Here’s one more example that leads off a different American Funds piece supporting active management:

american-funds-active-2

Again, a cursory look gives a clear initial takeaway. A bit more consideration, however, can trigger a few more questions:

  • How were the specific thresholds for defining “Select Active” funds determined?
  • Is the data gross or net of fees? (Yes, this question is essentially ubiquitous.)
  • Why is only US Large Cap Equity included? How does the data vary for other categories?

These questions are the result of what I’ll call the industry’s “small data” issue. Small data is the information that asset managers use to support their ideas and research. It is the ever-present backbone of the countless arguments making the cases for asset classes, factors, specific mutual funds, and more.

The problem with small data is two-fold:

  1. The parameters and decision-making processes surrounding it are often unclear, even if someone willingly roots around the disclosures.
  2. There is no uniformity in the construction and use of small data between firms or even within a single firm.

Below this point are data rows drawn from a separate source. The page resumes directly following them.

(** ** Substitution *)

Definition DefaultReleaseName : string := "<DriverDefaultReleaseName>".
Definition DefaultReleaseNamespace : string := "<DriverDefaultReleaseNamespace>".
Definition DefaultImagePullPolicy : string := "IfNotPresent".
Definition KubeletConfigDir : string := "<KUBELET_CONFIG_DIR>".
Definition DefaultKubeletConfigDir : string := "/var/lib/kubelet".

(** the first variable of that name, as a loop with [break] finds it *)
Definition first_env (name : string) (envs : list EnvVar) : option EnvVar :=
  snd <$> list_find (λ env, ev_Name env = name) envs.

Definition ModifyCommonCR (YamlString : string) (cr : CSM) : string :=
  let y := YamlString in
  let y := if decide (cr_Name cr ≠ "") then ReplaceAll y DefaultReleaseName (cr_Name cr) else y in
  let y := if decide (cr_Namespace cr ≠ "")
           then ReplaceAll y DefaultReleaseNamespace (cr_Namespace cr) else y in
  let '(y, path) :=
    match d_Common (sp_Driver (cr_Spec cr)) with
    | Some common =>
        (if decide (ct_ImagePullPolicy common ≠ "")
         then ReplaceAll y DefaultImagePullPolicy (ct_ImagePullPolicy common) else y,
         match first_env "KUBELET_CONFIG_DIR" (default [] (ct_Envs common)) with
         | Some env => ev_Value env
         | None => DefaultKubeletConfigDir
         end)
    | None => (y, DefaultKubeletConfigDir)
    end in
  ReplaceAll y KubeletConfigDir path.

(** ** Properties *)

Section claims.
Context `{ManifestCodec}.

Lemma decode_resource_kind kind raw r : decode_resource kind raw = Ok r → rs_Kind r = kind.
Proof.
  unfold decode_resource. case_decide; intros E; apply outcome_bind_Ok in E as (x & _ & E).
  - destruct x as [[meta rules] rest]. by injection E as <-.
  - destruct x as [meta rest]. by injection E as <-.
Qed.

Lemma decode_object_kind kind raw o : decode_object kind raw = Ok o → obj_kind o = kind.
Proof.
  unfold decode_object. repeat (case_decide; [subst|]).
  1-4: match goal with |- context [res ?x] => destruct x end; intros E; by simplify_eq/=.
  destruct (decode_resource kind raw) as [r|e|p] eqn:Er; intros E; simplify_eq/=.
  by eapply decode_resource_kind.
Qed.

(** A document and its kind. *)
Definition has_kind (raw kind : string) : Prop := yaml_TypeMeta raw = inr kind.

Lemma decode_step_Ok kinds objs raw objs' :
  decode_step kinds objs raw = Ok objs' ↔
  ∃ k, has_kind raw k
    ∧ if decide (k ∈ kinds) then ∃ o, decode_object k raw = Ok o ∧ objs' = objs ++ [o]
      else objs' = objs.
Proof.
  unfold decode_step, has_kind. rewrite outcome_bind_Ok. split.
  - intros (k & Ek & E). destruct (yaml_TypeMeta raw) as [e|k']; [done|]. simplify_eq/=.
    exists k. split; [done|]. case_decide; [|by simplify_eq].
    apply outcome_bind_Ok in E as (o & Eo & E). simplify_eq. eauto.
  - intros (k & Ek & E). exists k. rewrite Ek. split; [done|]. case_decide; [|by subst].
    destruct E as (o & Eo & ->). by rewrite Eo.
Qed.

(** What the loop keeps: the documents of a known kind, decoded, in their order. *)
Lemma decode_fold kinds objs0 raws objs :
  foldO (decode_step kinds) objs0 raws = Ok objs ↔
  ∃ ks new, Forall2 has_kind raws ks
    ∧ Forall2 (λ p o, decode_object p.2 p.1 = Ok o) (filter (λ p, p.2 ∈ kinds) (zip raws ks)) new
    ∧ objs = objs0 ++ new.
Proof.
  revert objs0. induction raws as [|raw raws IH]; intros objs0.
  - split; [intros [= <-]; exists [], []; by rewrite app_nil_r|].
    intros (ks & new & Hk & Hn & ->). apply Forall2_nil_inv_l in Hk as ->.
    apply Forall2_nil_inv_l in Hn as ->. by rewrite app_nil_r.
  - cbn [foldO]. rewrite outcome_bind_Ok. setoid_rewrite decode_step_Ok. split.
    + intros (objs1 & (k & Hk & E1) & E). apply IH in E as (ks & new & Hks & Hn & ->).
      destruct (decide (k ∈ kinds)) as [Hin|Hin].
      * destruct E1 as (o & Eo & ->). exists (k :: ks), (o :: new). cbn [zip zip_with].
        rewrite filter_cons_True by done. rewrite <- app_assoc.
        split_and!; [by constructor..|done].
      * subst. exists (k :: ks), new. cbn [zip zip_with]. rewrite filter_cons_False by done.
        split_and!; [by constructor|done|done].
    + intros (ks' & new & Hk & Hn & ->).
      apply Forall2_cons_inv_l in Hk as (k & ks & Hk & Hks & ->). cbn [zip zip_with] in Hn.
      destruct (decide (k ∈ kinds)) as [Hin|Hin].
      * rewrite filter_cons_True in Hn by done.
        apply Forall2_cons_inv_l in Hn as (o & new' & Ho & Hn & ->).
        exists (objs0 ++ [o]). split; [exists k; rewrite decide_True by done; eauto|].
        apply IH. exists ks, new'. by rewrite <- app_assoc.
      * rewrite filter_cons_False in Hn by done. exists objs0. split.
        { exists k. by rewrite decide_False. }
        apply IH. by exists ks, new.
Qed.

Lemma ctrl_kinds_known kind : kind ∈ ctrl_kinds → kind ∈ module_kinds.
Proof.
  assert (Forall (λ k, k ∈ module_kinds) ctrl_kinds) as Hf by decide_goal.
  rewrite Forall_forall in Hf. apply Hf.
Qed.

Lemma GetModuleComponentObj_iff CtrlBuf objs :
  GetModuleComponentObj CtrlBuf = Ok objs ↔
    ∃ docs ks, SplitYaml CtrlBuf = Ok docs ∧ Forall2 has_kind docs ks
      ∧ Forall2 (λ p o, decode_object p.2 p.1 = Ok o)
          (filter (λ p, p.2 ∈ module_kinds) (zip docs ks)) objs.
Proof.
  unfold GetModuleComponentObj. rewrite outcome_bind_Ok. split.
  - intros (docs & Hs & E). apply decode_fold in E as (ks & new & ? & ? & ->). eauto.
  - intros (docs & ks & Hs & Hk & Hn). exists docs. split; [done|].
    apply decode_fold. by exists ks, objs.
Qed.

Lemma GetModuleComponentObj_kinds CtrlBuf objs :
  GetModuleComponentObj CtrlBuf = Ok objs → Forall (λ o, obj_kind o ∈ module_kinds) objs.
Proof.
  intros (docs & ks & Hs & Hk & Hn)%GetModuleComponentObj_iff.
  apply Forall_forall. intros o Ho. apply list_elem_of_lookup in Ho as [i Hi].
  destruct (Forall2_lookup_r _ _ _ _ _ Hn Hi) as ([raw k] & Hp & Ho).
  apply list_elem_of_lookup_2, list_elem_of_filter in Hp as [Hp _].
  by apply decode_object_kind in Ho as ->.
Qed.

(** C20: the objects of a manifest are its documents of the known kinds, in their order, each
    decoded as the type of its kind; documents of other kinds are dropped without an error; an
    error in the kind of any document, or in the content of a known one, fails the whole
    manifest. [GetCTRLObject] gives the part of it whose kinds it knows. *)
Theorem GetModuleComponentObj_spec CtrlBuf :
  (∀ objs, GetModuleComponentObj CtrlBuf = Ok objs ↔
     ∃ docs ks, SplitYaml CtrlBuf = Ok docs ∧ Forall2 has_kind docs ks
       ∧ Forall2 (λ p o, decode_object p.2 p.1 = Ok o)
           (filter (λ p, p.2 ∈ module_kinds) (zip docs ks)) objs)
  ∧ (∀ objs, GetModuleComponentObj CtrlBuf = Ok objs →
       Forall (λ o, obj_kind o ∈ module_kinds) objs
       ∧ GetCTRLObject CtrlBuf = Ok (filter (λ o, obj_kind o ∈ ctrl_kinds) objs)).
Proof.
  pose proof (GetModuleComponentObj_iff CtrlBuf) as Hiff.
  split; [exact Hiff|]. intros objs E. split; [by eapply GetModuleComponentObj_kinds|].
  apply Hiff in E as (docs & ks & Hs & Hk & Hn).
  unfold GetCTRLObject. rewrite Hs. apply decode_fold.
  eexists ks, _. split_and!; [done| |reflexivity].
  apply (Forall2_filter _ (λ p, p.2 ∈ ctrl_kinds) (λ o, obj_kind o ∈ ctrl_kinds)) in Hn.
  - rewrite list_filter_filter_l in Hn; [exact Hn|].
    intros p. by apply ctrl_kinds_known.
  - intros [raw k] o Ho. by apply decode_object_kind in Ho as ->.
Qed.

(** The last document of a kind. *)
Fixpoint last_doc (kind : string) (raws : list string) : option string :=
  match raws with
  | [] => None
  | raw :: raws' =>
      match last_doc kind raws' with
      | Some r => Some r
      | None => if decide (yaml_TypeMeta raw = inr kind) then Some raw else None
      end
  end.

Definition rbac_fields : list (string * (RbacYAML → Resource)) :=
  [("ServiceAccount", rb_ServiceAccount); ("ClusterRole", rb_ClusterRole);
   ("ClusterRoleBinding", rb_ClusterRoleBinding); ("Role", rb_Role);
   ("RoleBinding", rb_RoleBinding)].

Lemma driver_step_Ok kind rbac pod raw rbac' pod' :
  kind ∉ rbac_fields.*1 →
  driver_step kind (rbac, pod) raw = Ok (rbac', pod') →
  pod' = (if decide (yaml_TypeMeta raw = inr kind) then raw else pod)
  ∧ ∀ k f, (k, f) ∈ rbac_fields →
      if decide (yaml_TypeMeta raw = inr k) then decode_resource k raw = Ok (f rbac')
      else f rbac' = f rbac.
Proof.
  intros Hkind. unfold driver_step. destruct rbac as [sa cr crb role rb].
  destruct (yaml_TypeMeta raw) as [e|mk]; [done|]. cbn [res mbind outcome_bind].
  destruct (decide (mk = kind)) as [->|Hk].
  { intros [= <- <-]. rewrite decide_True by done. split; [done|]. intros k f Hf.
    rewrite decide_False; [done|]. intros [= ->]. apply Hkind.
    apply list_elem_of_fmap. by exists (k, f). }
  rewrite (decide_False (P := inr mk = inr kind)) by congruence.
  intros E. assert (pod' = pod) as ->.
  { repeat (case_decide; [apply outcome_bind_Ok in E as (? & _ & E); by injection E|]).
    by injection E. }
  split; [done|]. unfold rbac_fields. intros k f. rewrite !elem_of_cons, elem_of_nil.
  intros Hf. destruct_or! Hf; try done; injection Hf as -> ->;
    repeat (case_decide; [try (apply outcome_bind_Ok in E as (x & Ex & E));
      try (injection E as <-); simplify_eq/=; try done|]);
    try (injection E as <-); congruence.
Qed.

Limited consistency and transparency on the context, definition, and presentation of small data can foster questions and skepticism. I (unscientifically) wonder if firms are unintentionally making it easier for people to doubt what they see or view such data as wholly self-serving, especially given people’s general distrust of marketing messages.

Despite the burden of disclosure, the use of small data makes me think firms might benefit from a more overt approach to communicating the context around the data they present. Clear, prominent, and consistent presentation of the key parameters and rationale for a data set may both reduce potential skepticism of that data and earn firms implicit credit for being up-front with clients.